Innovation and Technology in the 19th Century

field_image
Genius of Electricity, statue by Evelyn Beatrice Longman
Question

How did innovation and technology change life in the 19th century?

Answer

There were two technological innovations that profoundly changed daily life in the 19th century. They were both “motive powers”: steam and electricity. According to some, the development and application of steam engines and electricity to various tasks such as transportation and the telegraph, affected human life by increasing and multiplying the mechanical power of human or animal strength or the power of simple tools.

Those who lived through these technological changes, felt them to be much more than technological innovations. To them, these technologies seemed to erase the primeval boundaries of human experience, and to usher in a kind of Millennial era, a New Age, in which humankind had definitively broken its chains and was able, as it became proverbial to say, to “annihilate time and space.” Even the most important inventions of the 19th century that were not simply applications of steam or electrical power, such as the recording technologies of the photograph and the phonograph, contributed to this because they made the past available to the present and the present to the future.
The 1850 song, “Uncle Sam’s Farm,” written by Jesse Hutchinson, Jr., of the Hutchinson Family Singers, captured this sense that a unique historical rupture had occurred as a result of scientific and social progress:

Our fathers gave us liberty, but little did they dream
The grand results that pour along this mighty age of steam;
For our mountains, lakes and rivers are all a blaze of fire,
And we send our news by lightning on the telegraphic wires.

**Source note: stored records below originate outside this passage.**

(* ===== verification/Coordinator.v ===== *)
(** * The workspace mutation coordinator

    [clockify/workspace-mutation-coordinator.ts].  The [WorkspaceState] objects live in
    a heap ([epochs]) because a retired one is still mutated through the leases that
    captured it; leases, drain promises and deletions are tables of the closures
    handed out.  A drain promise is the set of epochs it still waits for, so the
    [drainWaiters] of an epoch are the promises whose set contains it. *)
From S2P Require Import Prelude.
Open Scope Z_scope.

(** ** Data *)

(** [WorkspaceState], with the workspace it was made for. *)
Record epoch := {
  workspace : string;
  generation : Z;
  blocked : bool;
  aborted : bool;
  leases : gset nat;
  nextLease : nat;
}.

(** The closure of [acquire]: the captured state, its lease id, the [released] flag. *)
Record lease := { lease_epoch : nat; leaseId : nat; released : bool }.

(** A promise of [workspaceDrain]; [taken_before] is the number of leases handed out
    when it was created (a history variable). *)
Record drain := { drain_ws : string; waits_for : gset nat; taken_before : nat }.

(** The closure of an owning [beginDeletion]. *)
Record deletion := { deletion_ws : string; drained : nat; finished : bool; completed : bool }.

Record coordinator := {
  epochs : list epoch;
  states : gmap string nat;
  retiredStates : gmap string (gset nat);
  deletions : gmap string nat;
  lease_table : list lease;
  drain_table : list drain;
  deletion_table : list deletion;
}.

Definition createWorkspaceMutationCoordinator : coordinator :=
  {| epochs := []; states := ∅; retiredStates := ∅; deletions := ∅;
     lease_table := []; drain_table := []; deletion_table := [] |}.

Definition activeState (ws : string) (g : Z) : epoch :=
  {| workspace := ws; generation := g; blocked := false; aborted := false;
     leases := ∅; nextLease := 1 |}.

Definition revoked {A} : result A := Throw "workspace_mutation_revoked".

(** ** Field updates *)

Definition abort_epoch (e : epoch) : epoch :=
  {| workspace := e.(workspace); generation := e.(generation); blocked := e.(blocked);
     aborted := true; leases := e.(leases); nextLease := e.(nextLease) |}.
Definition block_epoch (e : epoch) : epoch :=
  {| workspace := e.(workspace); generation := e.(generation); blocked := true;
     aborted := e.(aborted); leases := e.(leases); nextLease := e.(nextLease) |}.
Definition take_lease (e : epoch) : epoch :=
  {| workspace := e.(workspace); generation := e.(generation); blocked := e.(blocked);
     aborted := e.(aborted); leases := {[e.(nextLease)]} ∪ e.(leases);
     nextLease := S e.(nextLease) |}.
Definition drop_lease (i : nat) (e : epoch) : epoch :=
  {| workspace := e.(workspace); generation := e.(generation); blocked := e.(blocked);
     aborted := e.(aborted); leases := e.(leases) ∖ {[i]}; nextLease := e.(nextLease) |}.

Definition with_epochs (es : list epoch) (c : coordinator) : coordinator :=
  {| epochs := es; states := c.(states); retiredStates := c.(retiredStates);
     deletions := c.(deletions); lease_table := c.(lease_table);
     drain_table := c.(drain_table); deletion_table := c.(deletion_table) |}.
Definition with_states (m : gmap string nat) (c : coordinator) : coordinator :=
  {| epochs := c.(epochs); states := m; retiredStates := c.(retiredStates);
     deletions := c.(deletions); lease_table := c.(lease_table);
     drain_table := c.(drain_table); deletion_table := c.(deletion_table) |}.
Definition with_retired (m : gmap string (gset nat)) (c : coordinator) : coordinator :=
  {| epochs := c.(epochs); states := c.(states); retiredStates := m;
     deletions := c.(deletions); lease_table := c.(lease_table);
     drain_table := c.(drain_table); deletion_table := c.(deletion_table) |}.
Definition with_leases (l : list lease) (c : coordinator) : coordinator :=
  {| epochs := c.(epochs); states := c.(states); retiredStates := c.(retiredStates);
     deletions := c.(deletions); lease_table := l;
     drain_table := c.(drain_table); deletion_table := c.(deletion_table) |}.
Definition with_drains (l : list drain) (c : coordinator) : coordinator :=
  {| epochs := c.(epochs); states := c.(states); retiredStates := c.(retiredStates);
     deletions := c.(deletions); lease_table := c.(lease_table);
     drain_table := l; deletion_table := c.(deletion_table) |}.
Definition with_deletions (m : gmap string nat) (l : list deletion) (c : coordinator) : coordinator :=
  {| epochs := c.(epochs); states := c.(states); retiredStates := c.(retiredStates);
     deletions := m; lease_table := c.(lease_table);
     drain_table := c.(drain_table); deletion_table := l |}.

Apart from the technological inventions themselves, daily life in the 19th century was profoundly changed by the innovation of reorganizing work as a mechanical process, with humans as part of that process. This meant, in part, dividing up the work involved in manufacturing so that each single workman performed only one stage in the manufacturing process, which was previously broken into sequential parts. Before, individual workers typically guided the entire process of manufacturing from start to finish.

This change in work was the division or specialization of labor, and this “rationalization” (as it was conceived to be) of the manufacturing process occurred in many industries before and even quite apart from the introduction of new and more powerful machines into the process. This was an essential element of the industrialization that advanced throughout the 19th century. It made possible the mass production of goods, but it also required the tight reorganization of workers into a “workforce” that could be orchestrated in various ways in order to increase manufacturing efficiency. Individuals experienced this reorganization as conflict: From the viewpoint of individual workers, it was felt as bringing good and bad changes to their daily lives.

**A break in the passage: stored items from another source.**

(** The body of that trigger; [blob] is [lower(hex(randomblob(16)))]. *)
Definition terminate_prepared_operation (pid blob : jstr) (r : PendingRow) : M unit := λ d,
  let op := r.(preview).(preview_operation_id) in
  let at_ := default r.(preview).(created_at) r.(used_at) in
  let prepared := match d.(operation_runs) !! op with
                  | Some o => if bool_decide (o.(run_status) = RunPrepared) &&
                                 bool_decide (o.(run_result_id) = None) then Some o else None
                  | None => None
                  end in
  match prepared with
  | None => Ok (tt, d)
  | Some o =>
      let receipt := denial_receipt (bool_decide (r.(status) = PCancelled)) o.(binding).(action_name) in
      (do! _ := insert_result blob
        {| result_operation_id := Some op; result_workspace_id := o.(binding).(workspace_id);
           result_admin_user_id := o.(binding).(admin_user_id);
           result_session_id := Some o.(binding).(session_id);
           result_action_name := o.(binding).(action_name); result_kind := definitive_failed;
           result_json := receipt; summary_json := receipt; result_created_at := at_ |} in
       λ d, Ok (tt, set_runs (<[op := with_operation_json empty_object
                 (with_run_status RunDefinitiveFailed (Some blob) at_ o)]> d.(operation_runs)) d)) d
  end.

(** The last statement of that trigger: the row adopts the operation's result. *)
Definition adopt_result (pid : jstr) (r : PendingRow) : M unit := λ d,
  match r.(action_result_id), result_of_operation r.(preview).(preview_operation_id) d.(action_results) with
  | None, Some (a, row) =>
      Ok (tt, set_confirmations (<[pid := with_result (Some a) (Some row.(summary_json)) r]>
                                   d.(pending_confirmations)) d)
  | None, None =>
      Ok (tt, set_confirmations (<[pid := with_result None None r]> d.(pending_confirmations)) d)
  | Some _, _ => Ok (tt, d)
  end.

(** Trigger [pending_confirmation_settlement_scrubs_operation]. *)
Definition settlement_scrubs (old new : PendingRow) : bool :=
  (bool_decide (old.(status) = PExecuting) || bool_decide (old.(status) = POutcomeUnknown)) &&
  match new.(status) with PSucceeded | PPartial | PDefinitiveFailed => true | _ => false end.

Definition scrub_operation (op : jstr) (d : db) : db :=
  set_runs (alter (with_operation_json empty_object) op d.(operation_runs)) d.

(** [UPDATE pending_confirmations SET status = ?, ... WHERE id = ? AND p] with every
    trigger on it; the result is [changes = 1]. *)
Definition update_confirmation (pid blob : jstr) (p : PendingRow → bool) (f : PendingRow → PendingRow)
    : M bool := λ d,
  match d.(pending_confirmations) !! pid with
  | None => Ok (false, d)
  | Some old =>
      if p old then
        let new := f old in
        let op := new.(preview).(preview_operation_id) in
        if negb (payload_guard new)
        then Throw (if bool_decide (new.(status) = PExpired) then "expired_confirmation_not_scrubbed"
                    else "terminal_confirmation_not_scrubbed")
        else if pre_dispatch_terminal old new && negb (operation_still_prepared op d)
        then Throw "confirmation_operation_not_prepared"
        else
          let d := set_confirmations (<[pid := new]> d.(pending_confirmations)) d in
          (do! _ := (if pre_dispatch_terminal old new
                     then do! _ := terminate_prepared_operation pid blob new in adopt_result pid new
                     else mreturn tt) in
           λ d, Ok (true, if settlement_scrubs old new then scrub_operation op d else d)) d
      else Ok (false, d)
  end.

On the one hand, it threatened the integrity of the family because people were drawn away from home to work in factories and in dense urban areas. It threatened their individual autonomy because they were no longer masters of the work of their hands, but rather more like cogs in a large machine performing a limited set of functions, and not responsible for the whole.

On the other hand, it made it possible for more and more people to enjoy goods that only the wealthy would have been able to afford in earlier times or goods that had never been available to anyone no matter how wealthy. The rationalization of the manufacturing process broadened their experiences through varied work, travel, and education that would have been impossible before.

For more information

J. D. Bernal, Science and Industry in the Nineteenth Century. Bloomington: Indiana University Press, 1970. First edition published 1953.

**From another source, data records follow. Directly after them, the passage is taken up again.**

(** C28: an operation has one result.  A settlement needs an executing operation, or
    denies a prepared one; it writes the only result row of the operation (the JSON of the
    value in full, and a bounded summary of it that is the value itself when that fits) and
    the status of that kind together.  From then on every settlement of the operation, with
    whatever outcome and after whatever settlements of this and of other operations, answers
    with that row and changes nothing. *)
Theorem operation_settles_once id k v now uuid d ref d' :
  settleOperationResult id k v now uuid d = Ok (ref, d') → uuid ≠ [] →
  (∃ o r, has_result d' id ref.(ref_id) o r ∧ r.(result_kind) = ref.(ref_kind) ∧
     ∀ later, let d2 := run_events settle_any d' later in
       has_result d2 id ref.(ref_id) o r ∧
       ∀ k2 v2 now2 uuid2,
         settleOperationResult id k2 v2 now2 uuid2 d2 = Ok (ref_of ref.(ref_id) r, d2)) ∧
  (∀ o, d.(operation_runs) !! id = Some o → column o.(run_result_id) = None →
     (o.(run_status) = RunExecuting ∨ o.(run_status) = RunPrepared ∧ k = definitive_failed) ∧
     ref.(ref_id) = uuid ∧ ref.(ref_kind) = k ∧
     (∀ a r, d.(action_results) !! a = Some r → r.(result_operation_id) ≠ Some id) ∧
     (∃ r, d'.(action_results) = <[uuid := r]> d.(action_results) ∧ stored_result o id k v ref.(ref_summary) now r) ∧
     ∃ o', d'.(operation_runs) = <[id := o']> d.(operation_runs) ∧ o'.(run_status) = run_status_of k ∧
       o'.(run_result_id) = Some uuid ∧ o'.(binding) = o.(binding) ∧
       (is_Some o.(binding).(confirmation_id) → k ≠ outcome_unknown → o'.(operation_json) = empty_object)) ∧
  (∀ o a, d.(operation_runs) !! id = Some o → column o.(run_result_id) = Some a → d' = d ∧ ref.(ref_id) = a).
Proof.
  intros H Huuid.
  assert (∀ a o r, has_result d' id a o r → ∀ later, let d2 := run_events settle_any d' later in
    has_result d2 id a o r ∧ ∀ k2 v2 now2 uuid2, settleOperationResult id k2 v2 now2 uuid2 d2 = Ok (ref_of a r, d2)) as Hlater.
  { intros a o r Hres later d2. assert (has_result d2 id a o r) as H2; [|split; [done|]; intros; by eapply settle_again].
    apply (run_invariant settle_any (λ d, has_result d id a o r)); [done|]. intros d3 c. apply settled_for_good. }
  apply settle_first in H as [(a & o & r & Hres & -> & ->)|(o & Ho & Hc & Hst & Hn & Hu & Hid & Hk & Hsum & stored & summary & Hs1 & Hs2
    & Hb & Hres & Hruns)].
  - split; [|split; [intros o2 Ho2 Hc2; destruct Hres as (Ho & Hc & _); congruence|]].
    + exists o, r. split; [exact Hres|split; [done|by apply Hlater]].
    + intros o2 a2 Ho2 Hc2. destruct Hres as (Ho & Hc & _). split; [done|]. simpl. congruence.
  - destruct (scrub_fields (with_run_status (run_status_of k) (Some uuid) now o)) as (F1 & F2 & F3 & _ & F5).
    split; [|split; [|intros o2 a Ho2 Hc2; congruence]].
    + set (o' := confirmed_operation_terminal_scrub (with_run_status (run_status_of k) (Some uuid) now o)) in *.
      set (r := result_row _ _ _ _ _ _ _ _ _) in Hres.
      assert (has_result d' id uuid o' r) as Hh.
      { split; [by rewrite Hruns, lookup_insert_eq|]. rewrite F2. split; [by apply column_full|].
        by rewrite Hres, lookup_insert_eq. }
      rewrite Hid, Hk. exists o', r. split; [exact Hh|]. split; [done|]. by apply Hlater.
    + intros o2 Ho2 _. assert (o2 = o) as -> by congruence. do 4 (split; [done|]). split.
      * eexists. split; [exact Hres|]. apply summary_shape in Hsum as (full & Hf & Hfit & _).
        unfold actionResultJson in *. assert (full = stored) as -> by congruence. unfold jsonClone in Hs1, Hs2.
        destruct (json_value v) as [w|] eqn:Ev; [|done]. destruct (json_value ref.(ref_summary)) as [w2|] eqn:Ew; [|done].
        injection Hs1 as ->. injection Hs2 as ->. unfold stored_result. simpl. by split_and!.
      * eexists. split; [exact Hruns|]. rewrite F1, F2, F3. split_and!; try done. intros Hcf Hk2. apply F5; [done|]. by destruct k.
Qed.

Definition unsettled_run (status : OperationRunStatus) (json : jsval) (hash : jstr) : OperationRunRow :=
  {| binding :=
       {| request_id := None; confirmation_id := None; session_id := u "s"; workspace_id := u "w";
          admin_user_id := u "a"; action_name := u "create_tag"; action_fingerprint := u "f";
          catalog_hash := u "c"; operation_hash := hash; capability_id := None;
          capability_hash := None; discriminator := v1DiscriminatorFromCapability None;
          run_created_at := 0 |};
     run_status := status; run_result_id := None; operation_json := json; reconciled_at := None;
     reconciliation_json := None; run_batch_id := None; run_updated_at := 0 |}.
Definition executing_db : db :=
  set_runs {[ u "op" := unsettled_run RunExecuting (VObj []) (u "h") ]} empty_db.
Definition settled_ref : ActionResultRef :=
  {| ref_id := u "res"; ref_kind := succeeded; ref_summary := VObj [(u "ok", VBool true)] |}.
Definition settled_db : db :=
  match settleOperationResult (u "op") succeeded (VObj [(u "ok", VBool true)]) 5 (u "res") executing_db with
  | Ok (_, d) => d
  | Throw _ => empty_db
  end.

Thomas Parke Hughes, American Genesis: A History of the American Genius for Invention. New York: Penguin Books, 1989.

Jack Larkin, The Reshaping of Everyday Life: 1790-1840. New York: Harper Perennial, 1989. First edition published 1988.

Walter Licht, Industrializing America: The Nineteenth Century. Baltimore: Johns Hopkins University Press, 1995.

Carroll Pursell, The Machine in America: A Social History of Technology. Baltimore: Johns Hopkins University Press, 1995.

Trade Routes and Emerging Colonial Economies

field_image
Newsprint, Sale of Africans from the Windward Coast, New York Public Library
Question

“What was the impact of trade routes on emerging colonies in the Americas?”

Answer

Good question and one that is often answered a bit too narrowly. The key issue is whether trade routes promoted resource extraction and/or economic development, and if the latter, what sort of development. Of course, the most famous route, with the greatest impact on New World colonies, was the Triangular Trade, which had some variants. In addition, though, there were several versions of a simpler two-way transatlantic trade, from the UK to the northern colonies, from France to Quebec, and from Spain/Portugal to Latin American places. Last, and less known, a transpacific trade took shape in the 17th century, connecting the Philippines with Mexico through the west coast port of Acapulco. So here we have at least half dozen routes to assess in terms of impacts.

These ventures, plus those made by Spanish and Portuguese slavers extracted over nine million Africans from their home terrains between the 16th and 19th centuries

The core of the triangular trade, ca. 1600-1800, was the exchange of slaves for materials and goods – African captives brought to eastern Atlantic ports, exchanged for gold or British manufactured products, then transshipped brutally to colonial depots – Charleston, New Orleans, the Caribbean islands, and in smaller numbers, New York, for example. There, captives were again sold, for cash or goods (sugar, tobacco, timber) which returned to a UK starting point (often Liverpool). Yet this sequence was not the only one, particularly in New England, where merchants sent rum and other North American goods to Africa, secured slaves for auction to sugar plantations in the Caribbean, and brought liquid sugar (molasses) to American shores for distillation into more rum. Though this sounds tidy, actually, rarely was either triangle completed by one ship in one voyage; each triangle stands more as a mythical model than a description of standard practice. Nonetheless these ventures, plus those made by Spanish and Portuguese slavers extracted over nine million Africans from their home terrains across the 16th through the 19th centuries. That’s quite an impact, creating slave economies from Virginia to Trinidad to Brazil. Another three-sided trade involved slavery indirectly, as when Yankees sent colonial goods to the sugar islands, shipped to Russia to exchange sugar for iron, which returned to New England.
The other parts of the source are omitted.